In the listing that follows, how many lines hold the string "split"? Answer with the number only.

[[ Data supplied open ]]

(** *** The loop of [collect_outline_entries] *)

Lemma entry_of_emits (reader : PdfReader) (di : Z * nat) (entry : StoredEntry) :
  entry_of reader di = Some entry <-> emits reader di entry.
Proof.
  destruct di as [d id]. unfold entry_of, emits. cbn [fst snd]. split.
  - destruct (heading_title (heading (objects reader) id)) as [raw|]; [|discriminate].
    destruct (bool_decide (raw = EmptyString)) eqn:Hraw; [discriminate|].
    apply bool_decide_eq_false in Hraw.
    destruct (get_destination_page_number reader id) as [|page]; [discriminate|].
    intros [= <-]. now exists raw, page.
  - intros (raw & page & -> & Hraw & -> & ->).
    now rewrite (bool_decide_eq_false_2 _ Hraw).
Qed.

Lemma omap_entry_of_emitted (reader : PdfReader) (yielded : list (Z * nat)) :
  emitted reader yielded (omap (entry_of reader) yielded).
Proof.
  induction yielded as [|di yielded IH]; [constructor|].
  cbn [omap list_omap]. destruct (entry_of reader di) as [entry|] eqn:He.
  - apply emitted_keep; [now apply entry_of_emits | exact IH].
  - apply emitted_skip; [|exact IH].
    intros entry Hentry. apply entry_of_emits in Hentry. congruence.
Qed.

Lemma emitted_from (reader : PdfReader) (yielded : list (Z * nat))
      (entries : list StoredEntry) :
  emitted reader yielded entries ->
  forall entry, In entry entries -> exists di, In di yielded /\ emits reader di entry.
Proof.
  induction 1 as [|di yielded entries _ _ IH|di yielded e entries He _ IH];
    intros entry Hin.
  - destruct Hin.
  - destruct (IH entry Hin) as (di' & Hdi & Hem). exists di'. split; [now right | exact Hem].
  - destruct Hin as [<-|Hin].
    + exists di. split; [now left | exact He].
    + destruct (IH entry Hin) as (di' & Hdi & Hem). exists di'.
      split; [now right | exact Hem].
Qed.

(** With no [None] among the pages the resolver returns for the yielded
    objects, the sort has only [int] keys to compare. *)
Lemma collected_int_pages (reader : PdfReader) (yielded : list (Z * nat)) :
  (forall id, In id (yielded_ids yielded) ->
              get_destination_page_number reader id <> Returns None) ->
  exists typed,
    omap (entry_of reader) yielded = map stored typed
    /\ sort_by_page_index (omap (entry_of reader) yielded)
       = inr (map stored (sorted_by page_index typed)).
Proof.
  intros Hint.
  destruct (int_pages_total (omap (entry_of reader) yielded)) as [typed Htyped].
  { intros entry Hin Hnone.
    destruct (emitted_from _ _ _ (omap_entry_of_emitted reader yielded) entry Hin)
      as ([d id] & Hdi & raw & page & _ & _ & Hpage & ->).
    cbn [fst snd page_index] in *. subst page.
    apply (Hint id); [|exact Hpage].
    unfold yielded_ids. apply in_map_iff. now exists (d, id). }
  exists typed. split; [now apply int_pages_Some | now apply sort_by_page_index_int].
Qed.

(** C3.  Let no list object of the reader hold an endless chain of lists
    inside lists.  Then, whatever cycles the children of its heading objects
    form, the walk returns (for every large enough bound on the recursion
    depth, with one and the same result); no object is yielded twice; the
    objects yielded are the reachable ones, so an object that is its own
    child, like any other reachable object, is yielded exactly once; and when
    the resolver returns no [None] for a reachable object, the collected
    entries are the entries of the yielded objects, ordered by page index. *)
Theorem walk_terminates_visiting_once (reader : PdfReader) :
  (forall list_id, finitely_nested (list_objects reader) list_id) ->
  exists (yielded : list (Z * nat)) (seen : gset nat) (fuel0 : nat),
    (forall fuel, (fuel0 <= fuel)%nat ->
       _iter_outline_items fuel (list_objects reader) (objects reader)
                           (reader_outline reader) 0 ∅
       = Some (yielded, seen))
    /\ NoDup (yielded_ids yielded)
    /\ (forall id, reachable (list_objects reader) (objects reader)
                             (reader_outline reader) id
                   <-> In id (yielded_ids yielded))
    /\ (forall id, reachable (list_objects reader) (objects reader)
                             (reader_outline reader) id ->
          count_occ Nat.eq_dec (yielded_ids yielded) id = 1%nat)
    /\ ((forall id, reachable (list_objects reader) (objects reader)
                              (reader_outline reader) id ->
           get_destination_page_number reader id <> Returns None) ->
        exists (unsorted : list StoredEntry) (entries : list OutlineEntry),
          emitted reader yielded unsorted
          /\ (forall fuel, (fuel0 <= fuel)%nat ->
                collect_outline_entries fuel reader = Some (inr (map stored entries)))
          /\ Permutation (map stored entries) unsorted
          /\ ordered_by page_index entries).
Proof.
  intros Hfinite.
  destruct (walk_returns (list_objects reader) (objects reader) Hfinite
                         (reader_outline reader) 0 ∅)
    as [[yielded seen] Hret].
  pose proof (returns_ok _ _ _ _ _ _ Hret) as Hok.
  destruct Hret as [fuel0 Hfuel].
  exists yielded, seen, fuel0.
  pose proof (fun id => reachable_yielded _ _ _ _ id Hok) as Hreach.
  cbn [fst] in Hreach.
  split; [|split; [|split; [|split]]].
  - exact Hfuel.
  - apply Hok.
  - exact Hreach.
  - intros id Hid. apply NoDup_count_occ'.
    + apply NoDup_ListNoDup, Hok.
    + now apply Hreach.
  - intros Hint.
    destruct (collected_int_pages reader yielded) as (typed & Htyped & Hsort).
    { intros id Hid. now apply Hint, Hreach. }
    exists (omap (entry_of reader) yielded), (sorted_by page_index typed).
    split; [apply omap_entry_of_emitted|]. split; [|split].
    + intros fuel Hle. now rewrite collect_unfold, (Hfuel fuel Hle), Hsort.
    + rewrite Htyped. apply Permutation_map, sorted_by_perm.
    + apply sorted_by_ordered.
Qed.

(** A list that holds itself: the walk enters it again and again, whatever
    the bound on the recursion depth, and nothing is collected. *)
Lemma list_holding_itself_never_returns :
  let lists : gmap nat (list item) := {[ 0%nat := [ItemList 0] ]} in
  let reader := mkReader (Some [ItemList 0]) None lists ∅ (fun _ => Raises) 1 in
  (forall fuel, _iter_outline_items fuel lists ∅ [ItemList 0] 0 ∅ = None)
  /\ (forall fuel, collect_outline_entries fuel reader = None).
Proof.
  intros lists reader.
  assert (H : forall fuel, _iter_outline_items fuel lists ∅ [ItemList 0] 0 ∅ = None).
  { induction fuel as [|fuel IH]; [reflexivity|].
    cbn [_iter_outline_items iter_loop].
    replace (list_items lists 0) with [ItemList 0] by reflexivity.
    now rewrite IH. }
  split; [exact H|]. intros fuel. rewrite collect_unfold. apply (f_equal (fun o =>
    match o with Some (yielded, _) =>
      Some (sort_by_page_index (omap (entry_of reader) yielded)) | None => None end)
    (H fuel)).
Qed.

Lemma finitely_nested_flat (lists : gmap nat (list item)) :
  (forall outer inner, ~ In (ItemList inner) (list_items lists outer)) ->
  forall list_id, finitely_nested lists list_id.
Proof.
  intros Hflat. apply (finitely_nested_ranked lists (fun _ => 0%nat)).
  intros outer inner Hin. now apply Hflat in Hin.
Qed.

Lemma finitely_nested_empty (list_id : nat) : finitely_nested ∅ list_id.
Proof.
  revert list_id. apply finitely_nested_flat. intros outer inner.
  unfold list_items. rewrite lookup_empty. exact (fun H => H).
Qed.

Lemma walk_terminates_visiting_once_witness :
  let reader :=
    mkReader (Some [ItemList 10; ItemObj 3; ItemObj 4; ItemObj 2]) None
      {[ 10%nat := [ItemObj 1; ItemList 11]; 11%nat := [ItemObj 2] ]}
      {[ 1%nat := mkHeading (Some "Part"%string)
                            (ChildCall (Some [ItemList 11; ItemObj 1]));
         2%nat := mkHeading (Some "Chapter 1"%string)
                            (ChildItems [ItemObj 1; ItemObj 3; ItemObj 2]);
         3%nat := mkHeading None (ChildCall None);
         4%nat := mkHeading (Some "Chapter 2"%string) NoChildren ]}
      (fun id => if Nat.eqb id 1 then Returns (Some 30)
                 else if Nat.eqb id 2 then Returns (Some 4)
                 else Raises)
      100 in
  exists (yielded : list (Z * nat)) (entries : list OutlineEntry) (fuel0 : nat),
    (forall fuel, (fuel0 <= fuel)%nat ->
       collect_outline_entries fuel reader = Some (inr (map stored entries)))
    /\ NoDup (yielded_ids yielded)
    /\ (forall id, reachable (list_objects reader) (objects reader)
                             (reader_outline reader) id
                   <-> In id (yielded_ids yielded))
    /\ ordered_by page_index entries.
Proof.
  intros reader.
  destruct (walk_terminates_visiting_once reader)
    as (yielded & seen & fuel0 & _ & Hnd & Hreach & _ & Hsorted).
  { apply (finitely_nested_ranked _ (fun a => if Nat.eqb a 10 then 1%nat else 0%nat)).
    intros outer inner. unfold list_items. cbn [list_objects reader].
    destruct (decide (outer = 10%nat)) as [->|H10].
    - vm_compute. intros [[=]|[[= <-]|[]]]. lia.
    - rewrite lookup_insert_ne by congruence.
      destruct (decide (outer = 11%nat)) as [->|H11].
      + vm_compute. intros [[=]|[]].
      + rewrite lookup_singleton_ne by congruence. intros []. }
  destruct Hsorted as (unsorted & entries & _ & Hcollect & _ & Hordered).
  { intros id _. cbn [get_destination_page_number reader].
    destruct (Nat.eqb id 1); [discriminate|]. destruct (Nat.eqb id 2); discriminate. }
  exists yielded, entries, fuel0. auto.
Defined.

Example walk_self_child :
  let objs : gmap nat Heading :=
    {[ 7%nat := mkHeading (Some "Chapter 1"%string) (ChildItems [ItemObj 7]) ]} in
  _iter_outline_items 2 ∅ objs [ItemObj 7] 0 ∅ = Some ([(0, 7%nat)], {[ 7%nat ]}).
Proof. vm_compute. reflexivity. Qed.

Example walk_cycle_through_lists :
  let lists : gmap nat (list item) :=
    {[ 10%nat := [ItemObj 1]; 11%nat := [ItemObj 2; ItemObj 1] ]} in
  let objs : gmap nat Heading :=
    {[ 1%nat := mkHeading (Some "Part"%string) (ChildCall (Some [ItemList 11]));
       2%nat := mkHeading (Some "Chapter 1"%string) (ChildItems [ItemObj 1; ItemObj 3]);
       3%nat := mkHeading None (ChildCall None) ]} in
  fst <$> _iter_outline_items 5 lists objs [ItemList 10; ItemObj 3; ItemObj 2] 0 ∅
  = Some [(0, 1%nat); (1, 2%nat); (2, 3%nat)].
Proof. vm_compute. reflexivity. Qed.

(** A list shared by two places is walked at both; the objects it holds are
    yielded once. *)
Example walk_shared_list :
  let lists : gmap nat (list item) := {[ 10%nat := [ItemObj 1; ItemObj 2] ]} in
  fst <$> _iter_outline_items 2 lists ∅ [ItemList 10; ItemObj 3; ItemList 10] 0 ∅
  = Some [(0, 1%nat); (0, 2%nat); (0, 3%nat)].
Proof. vm_compute. reflexivity. Qed.

Lemma collect_outline_entries_mono (fuel fuel' : nat) (reader : PdfReader)
      (outcome : type_error + list StoredEntry) :
  (fuel <= fuel')%nat ->
  collect_outline_entries fuel reader = Some outcome ->
  collect_outline_entries fuel' reader = Some outcome.
Proof.
  intros Hle. rewrite !collect_unfold.
  destruct (_iter_outline_items fuel (list_objects reader) (objects reader)
                                (reader_outline reader) 0 ∅)
    as [[yielded seen]|] eqn:Hwalk; [|discriminate].
  now rewrite (iter_outline_items_mono _ _ _ _ _ _ _ _ Hle Hwalk).
Qed.

Lemma extract_chapter_ranges_mono (fuel fuel' : nat) (reader : PdfReader)
      (outcome : type_error + list ChapterRange) :
  (fuel <= fuel')%nat ->
  extract_chapter_ranges fuel reader = Some outcome ->
  extract_chapter_ranges fuel' reader = Some outcome.
Proof.
  intros Hle. unfold extract_chapter_ranges.
  destruct (collect_outline_entries fuel reader) as [collected|] eqn:Hc; [|discriminate].
  now rewrite (collect_outline_entries_mono _ _ _ _ Hle Hc).
Qed.

(** C9.  A resolver that returns [None] for one of two titled bookmarks: no
    exception is raised where the loop would catch it, the entry is kept with
    [page_index] [None], and the sort raises TypeError out of
    [collect_outline_entries].  With that bookmark alone the entry is
    returned and [build_chapter_ranges] raises.  Had the resolver raised, the
    entry alone would have been left out. *)
Theorem collect_none_page_raises :
  let objs : gmap nat Heading :=
    {[ 1%nat := mkHeading (Some "Chapter 1"%string) NoChildren;
       2%nat := mkHeading (Some "Chapter 2"%string) NoChildren ]} in
  let resolver := fun id : nat => if Nat.eqb id 2 then Returns None else Returns (Some 4) in
  let reader := mkReader (Some [ItemObj 1; ItemObj 2]) None ∅ objs resolver 100 in
  let alone := mkReader (Some [ItemObj 2]) None ∅ objs resolver 100 in
  (forall fuel, (1 <= fuel)%nat ->
     collect_outline_entries fuel reader = Some (inl TypeError)
     /\ extract_chapter_ranges fuel reader = Some (inl TypeError))
  /\ (forall fuel, (1 <= fuel)%nat ->
        collect_outline_entries fuel alone
        = Some (inr [mkOutlineEntry "Chapter 2" None 0])
        /\ extract_chapter_ranges fuel alone = Some (inl TypeError))
  /\ (forall fuel, (1 <= fuel)%nat ->
        collect_outline_entries fuel (fail_at 2 reader)
        = Some (inr [mkOutlineEntry "Chapter 1" (Some 4) 0])).
Proof.
  intros objs resolver reader alone.
  split; [|split]; intros fuel Hle; [split | split |].
  - now apply (collect_outline_entries_mono 1).
  - now apply (extract_chapter_ranges_mono 1).
  - now apply (collect_outline_entries_mono 1).
  - now apply (extract_chapter_ranges_mono 1).
  - now apply (collect_outline_entries_mono 1).
Qed.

[[ Data supplied closed ]]

Task solution:
9